> What you are asked to do: Scan the material below for every line with the string "pose", and copy those lines.

**********

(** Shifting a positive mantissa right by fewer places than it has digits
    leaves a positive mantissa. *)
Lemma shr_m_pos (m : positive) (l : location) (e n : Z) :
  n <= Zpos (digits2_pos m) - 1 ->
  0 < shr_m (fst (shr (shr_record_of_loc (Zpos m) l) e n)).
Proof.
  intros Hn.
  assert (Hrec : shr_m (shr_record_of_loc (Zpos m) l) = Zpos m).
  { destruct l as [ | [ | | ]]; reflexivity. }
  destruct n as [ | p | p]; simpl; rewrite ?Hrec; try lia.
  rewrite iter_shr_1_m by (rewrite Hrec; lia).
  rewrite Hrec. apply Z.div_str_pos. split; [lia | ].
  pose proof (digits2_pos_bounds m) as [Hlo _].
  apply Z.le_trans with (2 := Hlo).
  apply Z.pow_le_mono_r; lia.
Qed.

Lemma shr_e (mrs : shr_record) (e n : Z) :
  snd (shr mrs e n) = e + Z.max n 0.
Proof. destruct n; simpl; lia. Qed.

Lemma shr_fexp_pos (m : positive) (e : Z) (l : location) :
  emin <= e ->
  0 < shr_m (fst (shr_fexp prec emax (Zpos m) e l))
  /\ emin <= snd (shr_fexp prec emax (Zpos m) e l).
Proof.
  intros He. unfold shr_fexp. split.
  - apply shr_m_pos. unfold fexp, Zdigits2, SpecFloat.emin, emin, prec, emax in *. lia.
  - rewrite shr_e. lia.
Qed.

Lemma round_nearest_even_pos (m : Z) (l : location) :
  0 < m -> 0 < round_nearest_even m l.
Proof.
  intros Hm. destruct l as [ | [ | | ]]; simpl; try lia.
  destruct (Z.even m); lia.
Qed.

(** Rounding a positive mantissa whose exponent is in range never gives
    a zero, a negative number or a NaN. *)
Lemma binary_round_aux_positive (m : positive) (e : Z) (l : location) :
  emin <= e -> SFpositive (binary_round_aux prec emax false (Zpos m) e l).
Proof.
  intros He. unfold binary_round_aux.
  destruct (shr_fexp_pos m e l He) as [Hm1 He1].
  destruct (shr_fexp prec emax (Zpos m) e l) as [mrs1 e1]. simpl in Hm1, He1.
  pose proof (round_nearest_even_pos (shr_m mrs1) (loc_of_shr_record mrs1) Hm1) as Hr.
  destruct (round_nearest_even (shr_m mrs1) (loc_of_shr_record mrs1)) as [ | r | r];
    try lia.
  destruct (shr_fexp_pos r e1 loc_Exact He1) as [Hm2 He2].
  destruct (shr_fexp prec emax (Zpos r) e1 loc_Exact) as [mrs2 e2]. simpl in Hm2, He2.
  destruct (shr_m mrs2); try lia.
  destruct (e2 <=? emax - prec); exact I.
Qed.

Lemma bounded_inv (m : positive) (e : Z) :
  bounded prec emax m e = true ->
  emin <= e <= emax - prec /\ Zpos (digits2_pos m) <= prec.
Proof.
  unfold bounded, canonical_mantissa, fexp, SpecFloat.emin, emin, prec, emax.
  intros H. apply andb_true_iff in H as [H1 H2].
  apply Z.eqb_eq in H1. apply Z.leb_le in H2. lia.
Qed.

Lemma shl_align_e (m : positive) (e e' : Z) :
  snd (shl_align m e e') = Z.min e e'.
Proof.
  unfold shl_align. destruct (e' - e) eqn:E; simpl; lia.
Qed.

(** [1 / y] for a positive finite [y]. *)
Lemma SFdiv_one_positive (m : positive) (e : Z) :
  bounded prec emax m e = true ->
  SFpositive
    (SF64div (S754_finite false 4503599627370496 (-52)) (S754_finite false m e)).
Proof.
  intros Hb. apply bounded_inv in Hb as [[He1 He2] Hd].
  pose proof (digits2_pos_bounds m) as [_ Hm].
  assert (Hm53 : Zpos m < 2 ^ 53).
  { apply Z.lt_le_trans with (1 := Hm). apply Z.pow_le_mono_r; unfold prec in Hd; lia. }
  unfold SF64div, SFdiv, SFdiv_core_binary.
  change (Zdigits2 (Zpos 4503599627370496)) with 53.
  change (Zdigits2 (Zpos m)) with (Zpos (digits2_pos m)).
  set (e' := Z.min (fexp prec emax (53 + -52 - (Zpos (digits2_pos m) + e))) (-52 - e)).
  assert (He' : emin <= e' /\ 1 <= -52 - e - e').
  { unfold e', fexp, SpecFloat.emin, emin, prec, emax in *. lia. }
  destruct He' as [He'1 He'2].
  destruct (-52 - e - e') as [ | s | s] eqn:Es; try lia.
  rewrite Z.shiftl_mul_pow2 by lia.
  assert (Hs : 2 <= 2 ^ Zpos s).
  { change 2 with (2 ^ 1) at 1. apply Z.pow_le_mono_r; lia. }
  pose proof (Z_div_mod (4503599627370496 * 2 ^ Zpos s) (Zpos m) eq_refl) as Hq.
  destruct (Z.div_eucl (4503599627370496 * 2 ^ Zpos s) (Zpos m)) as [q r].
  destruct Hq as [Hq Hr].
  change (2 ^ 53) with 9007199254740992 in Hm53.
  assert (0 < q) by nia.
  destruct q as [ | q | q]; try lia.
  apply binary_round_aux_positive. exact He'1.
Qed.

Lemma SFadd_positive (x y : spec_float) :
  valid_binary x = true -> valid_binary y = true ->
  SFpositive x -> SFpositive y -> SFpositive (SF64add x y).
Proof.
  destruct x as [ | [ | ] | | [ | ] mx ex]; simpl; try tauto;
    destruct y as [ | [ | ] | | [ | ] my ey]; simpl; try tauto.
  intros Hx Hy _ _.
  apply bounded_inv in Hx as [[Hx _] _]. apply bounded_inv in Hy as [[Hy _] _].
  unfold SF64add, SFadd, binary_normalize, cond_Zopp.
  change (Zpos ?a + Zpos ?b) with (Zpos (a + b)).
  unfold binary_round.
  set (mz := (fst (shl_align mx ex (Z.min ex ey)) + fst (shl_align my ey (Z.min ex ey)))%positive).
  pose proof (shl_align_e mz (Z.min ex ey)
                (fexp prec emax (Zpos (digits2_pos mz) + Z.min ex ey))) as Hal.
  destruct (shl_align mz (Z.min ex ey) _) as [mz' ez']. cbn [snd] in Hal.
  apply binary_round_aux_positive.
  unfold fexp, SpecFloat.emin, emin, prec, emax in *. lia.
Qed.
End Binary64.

**********

> Expected answer:
  pose proof (digits2_pos_bounds m) as [Hlo _].
  pose proof (round_nearest_even_pos (shr_m mrs1) (loc_of_shr_record mrs1) Hm1) as Hr.
  pose proof (digits2_pos_bounds m) as [_ Hm].
  pose proof (Z_div_mod (4503599627370496 * 2 ^ Zpos s) (Zpos m) eq_refl) as Hq.
  pose proof (shl_align_e mz (Z.min ex ey)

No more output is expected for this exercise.